We have a 1-year-old, 65-pound rescue (mostly shepherd/Lab, based on DNA analysis) and two active, 12-year-old kids. The dog is very playful the majority of the time when running around with the kids in the backyard, but there are occasions when he seems to get into an aggressive “mood” (usually when the kids get loud). This mood results in the dog nipping at the kids’ ankles and at times trying to tackle them. This leads to the kids screaming louder and results in a vicious cycle. What would you suggest we do to change this behaviour?

Sincerely, Komron

Dear Komron, 

First, on behalf of the dog you saved, let me thank you for being a dog rescuer. The unwanted behavior you describe is not uncommon in young dogs. Interestingly, your dog (let’s call him “Tackle”) is about the same age (in dog years) as your kids, but, needless to say, he’s going to mature a lot quicker than your children.
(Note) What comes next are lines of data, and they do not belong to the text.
(* ===== verification/Capture.v ===== *)
(** Capture planning ([src/src/capture.rs]) and the path sanitizer it relies on
    ([sanitize_segment] of [src/src/storage.rs]).

    A Rust string is the string of its UTF-8 bytes, so [len] is the byte length and
    a walk over [chars()] skips the continuation bytes. *)
From S2P Require Import Prelude Errors Ident Lifecycle Checkpoint Workload Compression Policy.
From Stdlib Require Import Strings.Ascii.

(** ** Safe path segments *)

Definition in_range (lo hi : N) (c : ascii) : bool :=
  (lo <=? N_of_ascii c)%N && (N_of_ascii c <=? hi)%N.

Definition is_ascii_alphanumeric (c : ascii) : bool :=
  in_range 48 57 c || in_range 65 90 c || in_range 97 122 c.

(** [c.is_ascii_alphanumeric() || matches!(c, '-' | '_' | '.' | '@')]. *)
Definition segment_char (c : ascii) : bool :=
  is_ascii_alphanumeric c || bool_decide (c ∈ ["-"; "_"; "."; "@"]%char).

(** Bytes [0x80..=0xBF]: the ones a [char] of several bytes has after its first. *)
Definition utf8_continuation (c : ascii) : bool := in_range 128 191 c.

Fixpoint map_segment (s : string) : string :=
  match s with
  | EmptyString => EmptyString
  | String c s' =>
      if utf8_continuation c then map_segment s'
      else String (if segment_char c then c else "_"%char) (map_segment s')
  end.

Fixpoint underscores (n : nat) : string :=
  match n with O => EmptyString | S n' => String "_" (underscores n') end.

Definition sanitize_segment (name : string) : string :=
  let out := map_segment name in
  if bool_decide (out = "") || bool_decide (out = ".") || bool_decide (out = "..")
  then "_" +:+ underscores (Nat.max (String.length name) 1 - 1)
  else out.

(** ** Options *)

Inductive QuiescenceMode : Type := Cooperative | Forced | NoQuiescence.

#[export] Instance QuiescenceMode_eq_dec : EqDecision QuiescenceMode.
Proof. solve_decision. Defined.

Definition quiescence_as_str (q : QuiescenceMode) : string :=
  match q with Cooperative => "COOPERATIVE" | Forced => "FORCED" | NoQuiescence => "NONE" end.

Record CaptureComponentRequest := mkCaptureComponentRequest {
  cq_component_id : string;
  cq_component_type : ComponentType;
  cq_required : bool;
  cq_schema_version : Z;
  cq_restore_handler : string
}.

Record CaptureOptions := mkCaptureOptions {
  co_consistency : option ConsistencyClass;
  co_quiescence : QuiescenceMode;
  co_frontier : option ExecutionFrontier;
  co_side_effects : option SideEffectManifest;
  co_components : list CaptureComponentRequest;
  co_metadata : JsonText
}.

#[export] Instance eta_CaptureOptions : Settable CaptureOptions := fun o =>
  mkCaptureOptions (co_consistency o) (co_quiescence o) (co_frontier o) (co_side_effects o)
    (co_components o) (co_metadata o).

Definition CaptureOptions_default : CaptureOptions :=
  mkCaptureOptions None NoQuiescence None None [] "{}".

(** The durable record of a capture or restore attempt. *)
Record AttemptRecord := mkAttemptRecord {
  at_id : string;
  at_kind : string;
  at_checkpoint_id : option Id;
  at_workload_id : option Id;
  at_node : string;
  at_state : string;
  at_started_ms : Z;
  at_finished_ms : option Z;
  at_result : option string;
  at_error : option string
}.

#[export] Instance eta_AttemptRecord : Settable AttemptRecord := fun a =>
  mkAttemptRecord (at_id a) (at_kind a) (at_checkpoint_id a) (at_workload_id a) (at_node a)
    (at_state a) (at_started_ms a) (at_finished_ms a) (at_result a) (at_error a).

(** ** Derivations *)

Definition derive_checkpoint_type (options : CaptureOptions) (policy : PolicySet) : CheckpointType :=
  if forallb cq_required (co_components options) && p_require_portable policy then Portable
  else if existsb cq_required (co_components options) then Application
  else Full.

Definition derive_consistency (requested : option ConsistencyClass) (quiescence : QuiescenceMode)
    (frontier : option ExecutionFrontier) (cooperative_ack : bool) : ConsistencyClass :=
  match requested with
  | Some ExecutionConsistent =>
      if bool_decide (quiescence = Cooperative) && cooperative_ack && is_some frontier
      then ExecutionConsistent else CrashConsistent
  | Some ApplicationConsistent =>
      if bool_decide (quiescence = Cooperative) && cooperative_ack
      then ApplicationConsistent else CrashConsistent
  | Some CrashConsistent | None => CrashConsistent
  end.

Definition derive_resumability (consistency : ConsistencyClass) (frontier : option ExecutionFrontier)
    (side_effects : option SideEffectManifest) : ResumabilityClass :=
  if negb (bool_decide (consistency = ExecutionConsistent)) then RestartFromCheckpoint
  else match frontier with
       | None => RestartFromCheckpoint
       | Some f =>
           if match side_effects with
              | Some se => is_err (validate_for_exact se)
              | None => false
              end then Degraded
           else if rf_pending_non_replayable (fr_flags f) || rf_unknown_side_effects (fr_flags f)
           then Degraded
           else if rf_deterministic_replay_verified (fr_flags f) && rf_exact (fr_flags f) then Exact
           else if rf_equivalent (fr_flags f) then Equivalent
           else Degraded
       end.

(** ** Validation *)

(** [s.len()] of a Rust string. *)
Definition str_len (s : string) : Z := Z.of_nat (String.length s).

Definition check_interval (policy : PolicySet) (last_capture_ms : option Z) (now : Z) : FabricResult unit :=
  if 0 <? p_min_capture_interval_ms policy then
    match last_capture_ms with
    | Some last =>
        reject_if (saturating_sub now last <? p_min_capture_interval_ms policy)
          (PolicyViolation "capture interval {}ms not elapsed since last capture")
    | None => Ok tt
    end
  else Ok tt.

Definition check_component_id (c : CaptureComponentRequest) : FabricResult unit :=
  reject_if (bool_decide (cq_component_id c = "") || (256 <? str_len (cq_component_id c)))
    (InvalidArgument "component id must be 1..=256 chars") ;;
  reject_if (negb (bool_decide (sanitize_segment (cq_component_id c) = cq_component_id c)))
    (InvalidArgument "component id '{}' contains unsafe path characters").

Definition check_unique_ids (components : list CaptureComponentRequest) : FabricResult unit :=
  let ids := cq_component_id <$> components in
  reject_if (negb (size (list_to_set ids : gset string) =? length ids)%nat)
    (InvalidArgument "duplicate component ids in capture request").

Definition check_frontier (workload : Workload) (frontier : option ExecutionFrontier) : FabricResult unit :=
  match frontier with
  | Some f =>
      reject_if (negb (fr_workload_generation f =? w_workload_generation workload))
        (FrontierInconsistency
           "frontier workload generation {} does not match workload generation {}")
  | None => Ok tt
  end.

Definition check_side_effects (side_effects : option SideEffectManifest) : FabricResult unit :=
  match side_effects with
  | Some se =>
      for_each (fun e => reject_if (bool_decide (se_side_effect_id e = ""))
        (InvalidArgument "side effect id must not be empty")) (sem_entries se) ;;
      reject_if (Z.of_nat (length (sem_entries se)) <? sem_frontier_boundary se)
        (FrontierInconsistency "side-effect boundary exceeds entry count")
  | None => Ok tt
  end.

Definition validate_capture_request (workload : Workload) (options : CaptureOptions)
    (policy : PolicySet) (last_capture_ms : option Z) (now : Z) : FabricResult unit :=
  check_interval policy last_capture_ms now ;;
  for_each check_component_id (co_components options) ;;
  check_unique_ids (co_components options) ;;
  check_frontier workload (co_frontier options) ;;
  check_side_effects (co_side_effects options).

Definition workload_captureable (workload : Workload) (actor_node : option string) : FabricResult unit :=
  reject_if (is_fenced workload)
    (FencingFailure "workload {} is fenced; capture requires an active continuation") ;;
  if w_single_active workload then
    match actor_node, w_active_node workload with
    | Some node, Some active =>
        reject_if (negb (bool_decide (active = node)))
          (FencingFailure "capture requested from node {node} but active node is {active}")
    | _, _ => Ok tt
    end
  else Ok tt.

(** [checkpoint_scaffold], at the time [now]. *)
Definition checkpoint_scaffold (now : Z) (workload : Workload) (checkpoint_id : Id)
    (checkpoint_generation : Z) (attempt_id : string) (coordinator_epoch : Z) (source_node : string)
    (options : CaptureOptions) (policy : PolicySet) : CheckpointObject :=
  {| ck_checkpoint_id := checkpoint_id;
     ck_workload_id := w_workload_id workload;
     ck_workload_generation := w_workload_generation workload;
     ck_checkpoint_generation := checkpoint_generation;
     ck_parent_checkpoint := None;
     ck_capture_attempt := attempt_id;
     ck_coordinator_epoch := coordinator_epoch;
     ck_created_ms := now;
     ck_seal_ms := 0;
     ck_source_node := source_node;
     ck_source_backend := w_backend_class workload;
     ck_frontier := default ExecutionFrontier_default (co_frontier options);
     ck_checkpoint_type := derive_checkpoint_type options policy;
     ck_consistency := default CrashConsistent (co_consistency options);
     ck_resumability := RestartFromCheckpoint;
     ck_components := [];
     ck_total_logical_bytes := 0;
     ck_total_physical_bytes := 0;
     ck_compressed_bytes := 0;
     ck_durable_locations := [];
     ck_replica_count := 0;
     ck_lineage_parents := [];
     ck_lineage_children := [];
     ck_supersedes := None;
     ck_superseded_by := None;
     ck_policy_version := p_version policy;
     ck_runtime_descriptor := w_runtime workload;
     ck_hardware_descriptor := HardwareCompatibilityDescriptor_default;
     ck_dependencies := [];
     ck_integrity_state := Pending;
     ck_lifecycle := Created;
     ck_restore_count := 0;
     ck_last_restore_result := None;
     ck_protection := Unprotected;
     ck_retirement_eligibility := NotEligible;
     ck_metadata := co_metadata options;
     ck_manifest_digest := None;
     ck_manifest_json := None |}.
As your kids enter their teens at age 13, Tackle will be a young adult in another year. There’s no domestic animal that reads the body language and emotions of humans better than dogs, and the louder and wilder kids play, the crazier and rougher most dogs will get in their play. So, the two-legged preteens need to be carrying dog treats when they’re in the yard, and when things start to get out of hand, it’s time to redirect Tackle, using the treats. It can be as simple as the kids standing 50 feet apart and calling Tackle to come back and forth, and having him sit when he arrives to earn the treat. It will also work toward conditioning him to come when called and sitting politely upon arrival. 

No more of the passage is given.